If you are frustrated with a long term tendon injury that does not seem to be getting better, hang tough, there are things you can do. In this post we will discuss top tips for managing Achilles tendinopathy.
Achilles tendinopathy is often caused by or at least made worse by running, other sport but sometimes simply walking. Many of the people we see with Achilles tendinopathy are not runners (some studies estimate more than half of those affected are not ‘sportpeople’). Too much too soon of these loads can be damaging, so you may need to reduce these in the short term to reduce pain.
2 = Develop the tendons ability to withstand load
It may seem strange given what we have just talked about in point one, but the best and most evidence based treatment for Achilles tendinopathy is actually exercise. It turns out that the Achilles responds very well to slow, heavy loading of the calf – this has a positive influence unlike running, jumping and walking. So the ability to withstand load is developed with slow progressive loading and then people find it much easier (of importantly less painful!) to return to walking, running and sport.

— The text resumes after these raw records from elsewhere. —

Lemma C3_self_closing_witness :
  In (type sampleImage) SELF_CLOSING
  /\ JS.wf (attributes sampleImage)
  /\ JS.wf (registryDefaultAttrs sampleImageRegistry sampleImage)
  /\ plain (attributes sampleImage)
  /\ plain (registryDefaultAttrs sampleImageRegistry sampleImage)
  /\ emittedAttributes sampleImageRegistry sampleImage
     = [("src", "a.png"); ("width", "100px")]
  /\ renderEl sampleImageRegistry sampleImage "    "
     = "    <mj-image src=" ++ JS.DQ ++ "a.png" ++ JS.DQ
         ++ " width=" ++ JS.DQ ++ "100px" ++ JS.DQ ++ " />"
  /\ renderEl sampleImageRegistry (withPayload sampleImage None None) "    "
     = renderEl sampleImageRegistry sampleImage "    ".
Proof.
  assert (Hin : In (type sampleImage) SELF_CLOSING).
  { simpl. tauto. }
  assert (Ha : JS.wf (attributes sampleImage)).
  { unfold JS.wf. simpl. repeat constructor; simpl; intuition discriminate. }
  assert (Hd : JS.wf (registryDefaultAttrs sampleImageRegistry sampleImage)).
  { unfold JS.wf. simpl. repeat constructor; simpl; intuition discriminate. }
  assert (Pa : plain (attributes sampleImage)).
  { repeat constructor. }
  assert (Pd : plain (registryDefaultAttrs sampleImageRegistry sampleImage)).
  { repeat constructor. }
  destruct (C3_self_closing sampleImageRegistry sampleImage "    "
              Hin Ha Hd Pa Pd) as (_ & Htag & _ & _ & Hpay).
  split; [exact Hin|]. split; [exact Ha|]. split; [exact Hd|].
  split; [exact Pa|]. split; [exact Pd|]. split; [reflexivity|]. split.
  - rewrite Htag. reflexivity.
  - apply Hpay.
Defined.

(** * Quotes around a primary name *)

Lemma last_char_quote s :
  char_is JS.is_quote (last_char s) = true ->
  exists m q, s = m ++ String q "" /\ JS.is_quote q = true.
Proof.
  induction s as [|c r IH]; [discriminate|].
  destruct r as [|d r'].
  - simpl. intros H. exists "", c. split; [reflexivity|exact H].
  - intros H. change (last_char (String c (String d r')))
      with (last_char (String d r')) in H.
    destruct (IH H) as (m & q & E & Hq).
    exists (String c m), q. split; [|exact Hq]. simpl. now rewrite <- E.
Qed.

Lemma dropLeadingQuote_id s :
  char_is JS.is_quote (first_char s) = false -> JS.dropLeadingQuote s = s.
Proof. destruct s as [|c r]; simpl; [reflexivity|]. now intros ->. Qed.

(** A quote at the start only. *)
Lemma stripQuotes_leading q r :
  JS.is_quote q = true ->
  char_is JS.is_quote (last_char r) = false ->
  JS.stripQuotes (String q r) = r.
Proof.
  intros Hq Hr. unfold JS.stripQuotes. simpl JS.dropLeadingQuote.
  rewrite Hq. now apply dropTrailingQuote_id.
Qed.

(** A quote at the end only. *)
Lemma stripQuotes_trailing r q :
  char_is JS.is_quote (first_char (r ++ String q "")) = false ->
  JS.is_quote q = true ->
  JS.stripQuotes (r ++ String q "") = r.
Proof.
  intros Hf Hq. unfold JS.stripQuotes.
  rewrite (dropLeadingQuote_id _ Hf), dropTrailingQuote_snoc. now rewrite Hq.
Qed.

(** The four shapes of a string with respect to the quotes at its ends. *)
Lemma quote_shapes s :
  (exists q1 mid q2, JS.is_quote q1 = true /\ JS.is_quote q2 = true
                     /\ s = String q1 (mid ++ String q2 ""))
  \/ (exists q r, JS.is_quote q = true
                  /\ char_is JS.is_quote (last_char r) = false
                  /\ s = String q r)
  \/ (exists r q, char_is JS.is_quote (first_char s) = false
                  /\ JS.is_quote q = true
                  /\ s = r ++ String q "")
  \/ (char_is JS.is_quote (first_char s) = false
      /\ char_is JS.is_quote (last_char s) = false).
Proof.
  destruct (char_is JS.is_quote (first_char s)) eqn:Hf.
  - destruct s as [|q r]; [discriminate|]. simpl in Hf.
    destruct (char_is JS.is_quote (last_char r)) eqn:Hl.
    + left. destruct (last_char_quote r Hl) as (m & q2 & -> & Hq2).
      exists q, m, q2. auto.
    + right. left. exists q, r. auto.
  - destruct (char_is JS.is_quote (last_char s)) eqn:Hl.
    + right. right. left.
      destruct (last_char_quote s Hl) as (m & q & E & Hq).
      exists m, q. auto.
    + right. right. right. auto.
Qed.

3 = Understand what aside from activity may be causing YOUR tendon pain
There are so many factors that can contribute to your pain. For example foot posture and whether orthotics would help is often a consideration. Developing strength in your hip and back muscles (what is sometimes called core stability) may be important for some. Some people need to change their running style to reduce Achilles load. We also know that lots of other factors for example having elevated cholesterol levels or females in menopause may play a role in Achilles pain. Did you know that even your thoughts and emotions can influence your pain and sometimes be a barrier to you improving. Our physios specialize in tendinopathy and are experts at finding the important factors that will allow you to improve.
4 = Understand that load is the key, other treatments are just helpers
People commonly make the mistake of thinking an injection will cure them, or surgery might, the reality with tendons is that there is no substitute to progressive exercise and load. Anything else that is added and this includes massage, dry needling, orthotics, etc., etc. are helpers or adjuncts and will most likely only work with a good loading program. This definitely injections and surgery!